Theology and society
Somehow, I missed Diana Bass Butler’s book The Practicing Congregation: Imagining a New Old Church when it first came out in 2004. Butler has excellent insight into the current state of congregations in North America, and I find myself returning to the book again and again First Unitarian in New Bedford and I navigate the changed religious landscape of the early 21st C.
One key insight that Butler offers is that when things go wrong in your congregation, maybe you shouldn’t try to point fingers at blame at anyone in particular:
In the midst of [congregational] conflict, people often fail to recognize the obvious. What if no one can be blamed? What if no one is at fault? Many changes, conflicts, and tensions do not arise from factors within religious communities themselves. Rather, these things are the result of institutions reacting and responding to larger cultural changes — trends, ideas, and practices outside the church building [emphasis in original]….
As I think back on some of the congregational conflicts I have witnessed over the years, that strikes me as a very useful insight. Even in conflicts that have arisen from identifiably egregious behavior — clergy sexual misconduct comes immediately to mind — I believe that in some cases the egregious behavior has been able to infect a congregation only because the congregation’s natural “immune system” has been seriously weakened because the congregation is no longer well-adapted to the world around it.

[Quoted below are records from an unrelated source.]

(** C11. A sensor only reads: its one dispatch is the last call of an evaluation, made
    only after the operation was found safe and no write, with the sensor's own
    identity, tenant, connector, operation and params; whatever fails or runs late,
    the evaluation ends with an outcome (cancellation apart), and any state but
    unknown is the judgement of an answer ok. *)
Theorem sensors_only_read snap now h r :
  runs (run_evaluation snap now) h r ->
  (forall h' e, h = h' ++ [e] -> Forall (fun e => is_dispatch e = false) h' /\
     (is_dispatch e = true -> exists first x, head h' = Some first /\ floor_passed snap first /\ dispatched_as snap e x)) /\
  match r with
  | Raise e => e = Cancelled
  | Ok o => o_state o <> unknown -> exists e answer capture, last h = Some e /\ dispatched_as snap e (Ok (answer, capture)) /\
      da_status answer = "ok" /\ o = judge_answer snap answer capture now
  end.
Proof.
  unfold run_evaluation. intros (h1 & h2 & a & -> & H1 & H2)%runs_after. unfold try_except in H1. apply runs_after in H1 as (h3 & h4 & b & -> & H3 & H4).
  assert (h4 = [] /\ h2 = []) as [-> ->].
  { split; [by destruct b as [|[]]; destruct H4 as [-> _]|]. destruct a as [[?|[??]]|?]; by destruct H2 as [-> _]. }
  rewrite !app_nil_r. apply dispatch_phase_runs in H3 as [[Hno Hb]|(e1 & e2 & e3 & e4 & x & -> & Hf & Hn2 & Hn3 & Hd & ->)].
  - split; [intros h' e ->; apply Forall_app in Hno as [Hno He]; split; [done|]; inversion He; subst; congruence|].
    destruct b as [[o|?]|[| |text]]; [|done|..]; destruct H4 as [_ ->]; destruct H2 as [_ ->]; done.
  - split.
    + intros h' e Heq. change [e1; e2; e3; e4] with ([e1; e2; e3] ++ [e4]) in Heq. apply app_inj_2 in Heq as [<- [= <-]]; [|done].
      split; [repeat constructor; try done; by eapply floor_no_dispatch|]. intros _. by exists e1, x.
    + destruct x as [[answer capture]|[| |text]]; destruct H4 as [_ ->]; destruct H2 as [_ ->]; try done.
      intros Hs. exists e4, answer, capture. split_and!; try done. unfold judge_answer in Hs. case_bool_decide; [done|by cbn in Hs].
Qed.
End Run.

Butler points out that the past fifty years have seen major cultural shifts in the surrounding culture:
The congregational experimentation in the 1970s and 1980s was the result of cultural shifts that occurred in the two decades immediately following World War II: the rise of the middle-class meritocracy, suburbanization, the birth of the baby boom generation, expanded access to college and university education, the civil rights movement, feminism, Sunbelt immigration of whites and northern migration of blacks, and the turmoil over Vietnam. All these changes unhinged traditional American religious patterns and called for greater clarity about the Christian message and greater authenticity in Christian congregations.
Obviously, you could substitute “post-Christian” for “Christian” and come up with the same conclusion.
UU culture and theology
For most Unitarian Universalist congregations, these cultural shifts in the surrounding culture paralleled a theological shift within many or most of our congregations — the shift from liberal Christian to post-Christian positions. (Not coincidentally, 1971 is the first time I am aware of a Unitarian Universalist leader referring to our movement as post-Christian.) But what I see is that our social patterns didn’t get updated to match our theological changes.
Butler continues:
Some churches rose to the challenge, but many did not. In a wave of social change (and often unreflective resistance to it), many congregations lost their ability to retain younger members or attract new ones. Congregations often suffered because of the gap that developed between their internal inherited practices and external cultural realities.
This was certainly true of Unitarian Universalism during the 1960s and 1970s — those were the decades when we saw a precipitous drop in membership, and when young people stopped being a part of our congregations. In the next passage from Butler’s book, but I’m going to substitute “Unitarian Universalist” for Christian, and change a few other phrases, so that it sounds as if she’s talking directly to us:
…Congregations often suffered because of the gap that developed between their internal inherited practices and external cultural realities. And, more than occasionally, they suffered because their particular pattern of congregational life was considered coterminous with “Unitarian Universalism” or “liberal religious theology,” hence confusing a historical moment in American culture with theological vitality and eternal truths. In short, many mid-twentieth-century Unitarian Universalists enshrined the social pattern of their congregations as something akin to eternal truth!
And that’s just what happened in the the 1960s and 1970s.
Then in the 1980s and the 1990s, social change continued and even accelerated, through the twin processes of detraditionalization, and the disestablishment of the 1950s civic religion. The end result? Many or most Unitarian Universalist congregations today follow social patterns straight out of the 1950s. Our post-Christian theology is increasingly relevant to the world around us — but that theology is trapped in outdated congregations.
I hope I have piqued your curiosity enough that you will now go read the rest of Diana Butler Bass’s book, and find out how to update your congregation to match the changed society around you. It’s available from the Alban Institute.
Just a reminder — this blog is completely non-commercial and ad-free? I discussed this book because it interested me, not because anyone asked me to, or paid me to do so.